Travis was not an evil monster; he was a victim of an adoption system that is not doing enough to protect the most vulnerable of all children... those children put in-care, already harmed by parental neglect or abandonment and very poor treatment.
In court, it was revealed that the maternal-side of the family was "rampant with pedophilia". At ten months of age, Travis had an opportunity to leave the dysfunctional family circle. Instead, the maternal grandmother was able to take Travis, as her own, and then give Travis to her own son, a pedophile- who happened to be married. Something went seriously wrong with Travis' adoption plan.
As far as I'm concerned, adoption services should be doing more to ensure the adopted child they are placing is going to be put in a suitable home; one that is safe and not dysfunctional. It seems to me, thanks to adoption quotas and the demand for a shortened adoption process, more agencies/services are placing children where it is easy, not necessarily best for what's in a specific child's best interest. More than "family", adoptable children need suitable parents. The more cases PPL presents, the more one can see: There are too many dysfunctional people being approved to parent children with complex special needs.

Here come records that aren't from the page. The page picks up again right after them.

(** ** What a handler sees of the request, and what it answers *)

Record request := {
  (** [request.get_data(as_text=True)] *)
  data : pystr;
  req_headers : list (pystr * pystr);
  remote_addr : option pystr;
  req_method : pystr;
  req_path : pystr;
  (** [request.form] *)
  form : list (pystr * pystr);
  (** [datetime.now().strftime(fmt)] at the time of the call *)
  now : pystr -> pystr
}.

Inductive response :=
| Text (body : pystr) (status : nat) (content_type : pystr)
| Redirect (endpoint : pystr)
| NotFound.   (* no route matches the request: Flask's 404 page *)

(** A handler returns a response or lets an exception escape, which Flask
    answers with status 500. *)
Inductive outcome :=
| Returns (r : response)
| Escapes (e : exn).

(** What [index] hands to the template. *)
Record page := {
  page_history : list record;
  latest_raw : option record;
  page_commands : list command
}.

(** [request.form.get(key, '')] *)
Fixpoint form_get (f : list (pystr * pystr)) (key : pystr) : pystr :=
  match f with
  | [] => []
  | (k, v) :: f' => if pystr_eqb k key then v else form_get f' key
  end.

(** [request.headers.get(key)]: header names compare without case. *)
Fixpoint headers_get (h : list (pystr * pystr)) (key : pystr)
  : option pystr :=
  match h with
  | [] => None
  | (k, v) :: h' =>
      if pystr_eqb (map lower k) (map lower key)
      then Some v else headers_get h' key
  end.

(** ** Helpers ([app.py], lines 21 to 35) *)

Section Handlers.
Context {B : Builtins}.

Definition comma : pystr := lit ",".

(** [format_command(cmd)] *)
Definition format_command (cmd : command) : pystr :=
  let base := direction cmd ++ comma ++ symbol cmd ++ comma
                ++ str_of_float (volume cmd) in
  match sl cmd, tp cmd with
  | Some s, Some t =>
      base ++ comma ++ str_of_float s ++ comma ++ str_of_float t
  | Some s, None => base ++ comma ++ str_of_float s ++ lit ",0"
  | None, Some t => base ++ lit ",0," ++ str_of_float t
  | None, None => base
  end.

(** [get_client_ip()]: [a or b] is [b] when [a] is [None] or empty. *)
Definition get_client_ip (rq : request) : option pystr :=
  match headers_get (req_headers rq) (lit "X-Real-Ip") with
  | Some (c :: r) => Some (c :: r)
  | _ =>
      match headers_get (req_headers rq) (lit "X-Forwarded-For") with
      | Some v => Some v
      | None => remote_addr rq
      end
  end.

(** ** Routes *)

(** [index()], the route [GET /].  Of the values handed to the template
    the list announced as newest first, the record shown as the latest and
    the copy of the queue are kept; the detail extraction of line 101 and
    the HTML template are not modelled. *)
Definition hist_list (g : globals) : list record := rev (history g).

Definition latest_record (g : globals) : option record :=
  match hist_list g with
  | r :: _ => Some r
  | [] => None
  end.

Definition index (g : globals) : page :=
  {| page_history := hist_list g;
     latest_raw := latest_record g;
     page_commands := commands g |}.

(** The text before [str(e)] in the second [except]: the six code points
    of the source's literal. *)
Definition unknown_exception : pystr :=
  [26410; 30693; 24322; 24120; 58; 32]%N.

Definition text_plain : pystr := lit "text/plain; charset=utf-8".

(** [parsed_json.get(key) if parsed_json else None] *)
Definition headline (parsed_json : value) (key : string) : exn + value :=
  if truthy parsed_json then py_get parsed_json (lit key) else inr VNone.

(** [mt4_webhook()], the route [POST /web/api/echo], when no other
    handler runs between its lines; its steps are [mt4_webhook_store] and
    [mt4_webhook_drain] below.  The [print] calls write to the log only. *)
Definition mt4_webhook (g : globals) (rq : request) : outcome * globals :=
  let raw_body := data rq in
  let cleaned_body := strip raw_body in
  let client_ip := get_client_ip rq in
  let headers_dict :=
    fold_left (fun d kv => dict_set d (fst kv) (snd kv)) (req_headers rq) [] in
  let '(parsed_json, parse_error, parse_error_detail, remaining_data) :=
    match raw_decode cleaned_body with
    | PyJson.Decoded obj idx =>
        let remaining := strip (skipn idx cleaned_body) in
        (obj, None, None,
         match remaining with
         | [] => None
         | _ :: _ => Some (firstn 200 remaining)
         end)
    | PyJson.Raises (JSONDecodeError _ _ _ as e) =>
        (VNone, Some (str_of_exn e), Some (format_exc e), None)
    | PyJson.Raises e =>
        (VNone, Some (unknown_exception ++ str_of_exn e),
         Some (format_exc e), None)
    end in
  match headline parsed_json "account",
        headline parsed_json "server",
        headline parsed_json "balance",
        headline parsed_json "equity",
        headline parsed_json "floating_pnl" with
  | inr account, inr server, inr balance, inr equity, inr floating_pnl =>
      let record := {|
        received_at := now rq (lit "%Y-%m-%d %H:%M:%S");
        ip := client_ip;
        method := req_method rq;
        path := req_path rq;
        headers := headers_dict;
        body_raw := raw_body;
        parsed := parsed_json;
        parse_error := parse_error;
        parse_error_detail := parse_error_detail;
        remaining_data := remaining_data;
        account := account;
        server := server;
        balance := balance;
        equity := equity;
        floating_pnl := floating_pnl
      |} in
      let history' := appendleft MAX_HISTORY record (history g) in
      let response_lines := map format_command (commands g) in
      let g' := {| history := history';
                   commands := [];
                   cmd_counter := cmd_counter g |} in
      match response_lines with
      | _ :: _ => (Returns (Text (join [10%N] response_lines) 200 text_plain), g')
      | [] => (Returns (Text (lit "NOCOMMAND") 200 text_plain), g')
      end
  | inl e, _, _, _, _ | _, inl e, _, _, _ | _, _, inl e, _, _
  | _, _, _, inl e, _ | _, _, _, _, inl e => (Escapes e, g)
  end.

Definition to_index : outcome := Returns (Redirect (lit "index")).

(** [send_command()], the route [POST /send_command], when no other
    handler runs between its lines; its two steps are [send_command_build]
    and [send_command_append] below. *)
Definition send_command (g : globals) (rq : request) : outcome * globals :=
  let symbol := str_upper (strip (form_get (form rq) (lit "symbol"))) in
  let direction := str_upper (strip (form_get (form rq) (lit "direction"))) in
  let volume := strip (form_get (form rq) (lit "volume")) in
  let sl := strip (form_get (form rq) (lit "sl")) in
  let tp := strip (form_get (form rq) (lit "tp")) in
  if pystr_eqb symbol []
     || negb (existsb (pystr_eqb direction) [lit "BUY"; lit "SELL"])
     || pystr_eqb volume []
  then (to_index, g)
  else
    let opt (s : pystr) : option (option pyfloat) :=
      match s with
      | [] => Some None
      | _ :: _ => option_map Some (float_of_str s)
      end in
    match float_of_str volume, opt sl, opt tp with
    | Some volume, Some sl, Some tp =>
        let cmd := {|
          id := cmd_counter g;
          symbol := symbol;
          direction := direction;
          volume := volume;
          sl := sl;
          tp := tp;
          timestamp := now rq (lit "%H:%M:%S")
        |} in
        (to_index,
         {| history := history g;
            commands := commands g ++ [cmd];
            cmd_counter := S (cmd_counter g) |})
    | _, _, _ => (to_index, g)
    end.

(** [commands.pop(index)] for an index in range *)
Fixpoint pop (A : Type) (l : list A) (i : nat) : list A :=
  match l, i with
  | [], _ => []
  | _ :: l', O => l'
  | x :: l', S i' => x :: pop l' i'
  end.

(** [delete_command(index)], the function of lines 213 to 217 *)
Definition delete_command (g : globals) (index : Z) : outcome * globals :=
  if ((0 <=? index) && (index <? Z.of_nat (List.length (commands g))))%Z
  then (to_index,
        {| history := history g;
           commands := pop (commands g) (Z.to_nat index);
           cmd_counter := cmd_counter g |})
  else (to_index, g).

(** The route [POST /delete_command/<int:index>] of line 212.  The
    converter [int] takes digits only: a request for a negative position
    matches no route, so Flask answers 404 and [delete_command] is not
    called. *)
Definition delete_command_route (g : globals) (index : Z)
  : outcome * globals :=
  if (index <? 0)%Z then (Returns NotFound, g) else delete_command g index.

(** [clear_commands()], the route [POST /clear_commands] *)
Definition clear_commands (g : globals) : outcome * globals :=
  (to_index,
   {| history := history g; commands := []; cmd_counter := cmd_counter g |}).
End Handlers.

(** ** The detail view ([app.py], lines 37 to 93, and line 101 of [index])

    [extract_latest_details] reads the record [index] shows as the latest.
    It also writes: every position of the report gets the key
    [open_time_str], in the [dict] that the stored record holds, so the
    function returns the record as it is afterwards beside its result. *)

(** What can escape from the view: the exceptions above, or [TypeError]. *)
Inductive raised :=
| Exn (e : exn)
| TypeError (msg : pystr).

(** The values for which [isinstance(v, (int, float))] holds; a [bool] is
    an [int]. *)
Inductive number :=
| NBool (b : bool)
| NInt (z : Z)
| NFloat (x : pyfloat).

Definition as_number (v : value) : option number :=
  match v with
  | VBool b => Some (NBool b)
  | VInt z => Some (NInt z)
  | VFloat x => Some (NFloat x)
  | _ => None
  end.

(** [d.get(key, default)] needs to know whether the key is there. *)
Fixpoint dict_find (d : list (pystr * value)) (key : pystr) : option value :=
  match d with
  | [] => None
  | (k, v) :: d' => if pystr_eqb k key then Some v else dict_find d' key
  end.

(** [p in s] for two strings *)
Fixpoint is_infix (p s : pystr) : bool :=
  PyJson.starts_with p s
  || match s with
     | [] => false
     | _ :: s' => is_infix p s'
     end.

(** The template's view of the latest record: the keys and their values. *)
Definition details := list (pystr * value).

(** A dictionary value that is a string or [None]. *)
Definition str_or_none (o : option pystr) : value :=
  match o with
  | Some s => VStr s
  | None => VNone
  end.

(** The record with another [parsed] value. *)
Definition with_parsed (r : record) (p : value) : record := {|
  received_at := received_at r;
  ip := ip r;
  method := method r;
  path := path r;
  headers := headers r;
  body_raw := body_raw r;
  parsed := p;
  parse_error := parse_error r;
  parse_error_detail := parse_error_detail r;
  remaining_data := remaining_data r;
  account := account r;
  server := server r;
  balance := balance r;
  equity := equity r;
  floating_pnl := floating_pnl r
|}.

(** The two texts of the key [error]: the literals of lines 54 and 61. *)
Definition parse_failed : pystr :=
  lit "JSON " ++ [35299; 26512; 22833; 36133; 58; 32]%N.

Definition parse_failed_no_detail : pystr :=
  lit "JSON " ++ [35299; 26512; 22833; 36133; 65292; 20294; 26080; 20855;
                  20307; 38169; 35823; 20449; 24687]%N.

Section Details.
Context {B : Builtins}.

(** [datetime.fromtimestamp(x).strftime('%Y-%m-%d %H:%M:%S')] in the time
    zone of the server; [None] when it raises. *)
Variable fromtimestamp : number -> option pystr.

Travis, with his adoption story, and all the aftermath that goes with it, represents a tragic case of UNSAFE child-placement and poor adoption service.

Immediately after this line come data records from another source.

(** * Optimization view: console adapters of the portfolio optimizer

    A shallow embedding of
    [openbb_terminal/portfolio/portfolio_optimization/optimizer_view.py].

    The module is glue code: it translates option names, calls the numerical
    collaborators ([optimizer_model], [pandas], [riskfolio], [matplotlib]) and
    prints what they return.  The embedding follows that shape.

    - Python [str] is [string]; the operations used by the module
      (negative indexing, slicing, [find], [replace], [upper], [lower],
      [capitalize]) are written out below on the ASCII range.
    - Python [float] is the exact rational [Q] it denotes: comparisons and
      the arithmetic written in the module are kept.  The one computation of
      the module whose outcome depends on binary rounding, the test
      [math.isclose] on a sum of weights, is carried out in IEEE 754 binary64
      ([Binary64] below) on the doubles that hold the values, so that it
      branches as the code does.
    - A [dict] literal is an association list in source order; [d[k]] raises
      [KeyError] on a missing key.
    - A function body runs in the monad [py]: the events sent to the console,
      in order, and either a returned value or the exception that escaped.
    - A local variable that a branch may leave unassigned is an [option];
      reading it while unassigned raises [UnboundLocalError].
    - Everything owned by a collaborator is a field of the class
      [Collaborators] or, for the efficient frontier, of [FrontierTools]. *)

From Stdlib Require Import String Ascii List ZArith QArith Qminmax Qabs Bool Lia.
From Stdlib Require Import DecimalString Lqa SpecFloat.
Import ListNotations.

Open Scope string_scope.

(** ** Python strings *)

Module Str.

(** [s[-1]] when [s] is not empty. *)
Fixpoint last (s : string) : option ascii :=
  match s with
  | EmptyString => None
  | String c s' =>
      match s' with
      | EmptyString => Some c
      | String _ _ => last s'
      end
  end.

(** [s[:-n]] for a positive [n]. *)
Definition drop_last (n : nat) (s : string) : string :=
  substring 0 (String.length s - n) s.

(** [s[i:j]]. *)
Definition slice (i j : nat) (s : string) : string :=
  substring i (j - i) s.

(** [s.find(c)] for a one-character needle; [None] is Python's [-1]. *)
Definition find (c : string) (s : string) : option nat :=
  String.index 0 c s.

(** [s.replace(c, empty)] for a one-character [c]. *)
Fixpoint remove (c : ascii) (s : string) : string :=
  match s with
  | EmptyString => EmptyString
  | String a s' =>
      if Ascii.eqb a c then remove c s' else String a (remove c s')
  end.

Definition upper_ascii (a : ascii) : ascii :=
  let n := nat_of_ascii a in
  if (97 <=? n)%nat && (n <=? 122)%nat then ascii_of_nat (n - 32) else a.

Definition lower_ascii (a : ascii) : ascii :=
  let n := nat_of_ascii a in
  if (65 <=? n)%nat && (n <=? 90)%nat then ascii_of_nat (n + 32) else a.

Fixpoint map (f : ascii -> ascii) (s : string) : string :=
  match s with
  | EmptyString => EmptyString
  | String a s' => String (f a) (map f s')
  end.

Definition upper : string -> string := map upper_ascii.
Definition lower : string -> string := map lower_ascii.

(** [s.capitalize()]: first character upper case, the rest lower case. *)
Definition capitalize (s : string) : string :=
  match s with
  | EmptyString => EmptyString
  | String a s' => String (upper_ascii a) (lower s')
  end.

(** [str(n)] for an integer. *)
Definition of_Z (n : Z) : string :=
  NilZero.string_of_int (Z.to_int n).

End Str.

(** ** Dictionaries *)

Definition dict (V : Type) : Type := list (string * V).

Fixpoint dict_get {V : Type} (d : dict V) (k : string) : option V :=
  match d with
  | [] => None
  | (k', v) :: d' => if String.eqb k' k then Some v else dict_get d' k
  end.

(** [k in d]. *)
Definition dict_mem {V : Type} (d : dict V) (k : string) : bool :=
  match dict_get d k with
  | Some _ => true
  | None => false
  end.

Definition keys {V : Type} (d : dict V) : list string := List.map fst d.
Definition values {V : Type} (d : dict V) : list V := List.map snd d.

(** [x in l] for a list of strings. *)
Definition str_in (x : string) (l : list string) : bool :=
  existsb (String.eqb x) l.

(** Pairwise distinctness of a list of strings, as a test. *)
Fixpoint distinct (l : list string) : bool :=
  match l with
  | [] => true
  | x :: l' => negb (str_in x l') && distinct l'
  end.

(** ** The translation tables *)

Definition objectives_choices : dict string :=
  [ ("minrisk", "MinRisk");
    ("sharpe", "Sharpe");
    ("utility", "Utility");
    ("maxret", "MaxRet");
    ("erc", "ERC") ].

Definition risk_names : dict string :=
  [ ("mv", "volatility");
    ("mad", "mean absolute deviation");
    ("gmd", "gini mean difference");
    ("msv", "semi standard deviation");
    ("var", "value at risk (VaR)");
    ("cvar", "conditional value at risk (CVaR)");
    ("tg", "tail gini");
    ("evar", "entropic value at risk (EVaR)");
    ("rg", "range");
    ("cvrg", "CVaR range");
    ("tgrg", "tail gini range");
    ("wr", "worst realization");
    ("flpm", "first lower partial moment");
    ("slpm", "second lower partial moment");
    ("mdd", "maximum drawdown uncompounded");
    ("add", "average drawdown uncompounded");
    ("dar", "drawdown at risk (DaR) uncompounded");
    ("cdar", "conditional drawdown at risk (CDaR) uncompounded");
    ("edar", "entropic drawdown at risk (EDaR) uncompounded");
    ("uci", "ulcer index uncompounded");
    ("mdd_rel", "maximum drawdown compounded");
    ("add_rel", "average drawdown compounded");
    ("dar_rel", "drawdown at risk (DaR) compounded");
    ("cdar_rel", "conditional drawdown at risk (CDaR) compounded");
    ("edar_rel", "entropic drawdown at risk (EDaR) compounded");
    ("uci_rel", "ulcer index compounded") ].

Definition risk_choices : dict string :=
  [ ("mv", "MV");
    ("mad", "MAD");
    ("gmd", "GMD");
    ("msv", "MSV");
    ("var", "VaR");
    ("cvar", "CVaR");
    ("tg", "TG");
    ("evar", "EVaR");
    ("rg", "RG");
    ("cvrg", "CVRG");
    ("tgrg", "TGRG");
    ("wr", "WR");
    ("flpm", "FLPM");
    ("slpm", "SLPM");
    ("mdd", "MDD");
    ("add", "ADD");
    ("dar", "DaR");
    ("cdar", "CDaR");
    ("edar", "EDaR");
    ("uci", "UCI");
    ("mdd_rel", "MDD_Rel");
    ("add_rel", "ADD_Rel");
    ("dar_rel", "DaR_Rel");
    ("cdar_rel", "CDaR_Rel");
    ("edar_rel", "EDaR_Rel");
    ("uci_rel", "UCI_Rel") ].

(** The values are [252.0], [52.0] and [12.0]. *)
Definition time_factor : dict Z :=
  [ ("D", 252%Z); ("W", 52%Z); ("M", 12%Z) ].

(** ** Console events, exceptions and the [py] monad *)

Definition weights_t : Type := dict Q.

(** A cell of a printed table: a formatted string or a bare number. *)
Inductive cell : Type :=
| CStr (s : string)
| CNum (x : Q).

Inductive event : Type :=
| ConsolePrint (args : list string)
    (** [console.print] with its positional arguments *)
| PrintLine (line : string)
    (** [print(line)] *)
| RichTable (rows : list (string * cell)) (headers : list string) (title : string)
    (** [print_rich_table(df, headers=..., show_index=True, title=...)] *)
| Consult (collaborator : string) (answer : option weights_t)
    (** the call of an optimizer returned; [answer] is the weight mapping it
        gives, [None] for the sentinel *).

Inductive exn : Type :=
| KeyError (key : string)
| IndexError
| UnboundLocalError (name : string)
| ZeroDivisionError
| ValueError
| OperandError (operation : string)
    (** raised inside a library by an operand it rejects; the class of the
        exception is the library's *).

Inductive outcome (A : Type) : Type :=
| Returned (a : A)
| Raised (e : exn).

Arguments Returned {A} a.
Arguments Raised {A} e.

Definition py (A : Type) : Type := (list event * outcome A)%type.

Definition ret {A : Type} (a : A) : py A := ([], Returned a).

Definition raise {A : Type} (e : exn) : py A := ([], Raised e).

Definition bind {A B : Type} (m : py A) (f : A -> py B) : py B :=
  match m with
  | (t, Returned a) => let (t', o) := f a in ((t ++ t')%list, o)
  | (t, Raised e) => (t, Raised e)
  end.

Definition emit (e : event) : py unit := ([e], Returned tt).

Declare Scope py_scope.
Delimit Scope py_scope with py.
Notation "x <- m ;; k" := (bind m (fun x => k))
  (at level 61, m at next level, right associativity) : py_scope.
Notation "m ;; k" := (bind m (fun _ => k))
  (at level 61, right associativity) : py_scope.
Notation "' p <- m ;; k" := (bind m (fun x => match x with p => k end))
  (at level 61, p pattern, m at next level, right associativity) : py_scope.
Open Scope py_scope.

Definition trace {A : Type} (m : py A) : list event := fst m.
Definition result {A : Type} (m : py A) : outcome A := snd m.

Adoption services need to do more than place children in a "forever home". Adoption services need to focus more on the needs of children who have experienced trauma; they need to prepare - and monitor - each prospective adoptive parent, accordingly. Adoption services need to help educate adoptive parents so they do not repeat pathological parenting. Adoption services, in the end, need to help reduce and limit the harms and consequences that come from negligent and abusive parenting, not create new abuse statistics and deepen already complex adoption issues.
The adoption service provider behind Travis Mullin's adoption story failed not only Travis, but it failed and hurt the many people Travis harmed and abused, himself.
If Travis was unable to feel empathy, compassion, or remorse for any of his actions, it's because that's what Travis was taught, by example, which in his case, was chosen for him, on his behalf, through an adoption service. As a "special needs adoption", none of Travis' core needs were met.
While few may feel little more than outraged disgust for Travis, we should all feel sick that adoption stories, and outcomes, like his exist. These ghastly adoption stories can have some of the most horrific examples of child abuse, proving what can get passed-down from one generation, to the next, matters, whether each person from each generation is genetically connected, or not.
The US adoption system is flawed. The US adoption industry is not putting the needs of traumatized children, first. Too many child abusers are approved to adopt, and post-placement monitoring is not being done like it should be done, for the sake of the already traumatized child.
What other example is needed to make changes in the adoption process? When will adoption services be held to a higher standard? What else needs to be exposed before radical adoption reform can become a reality?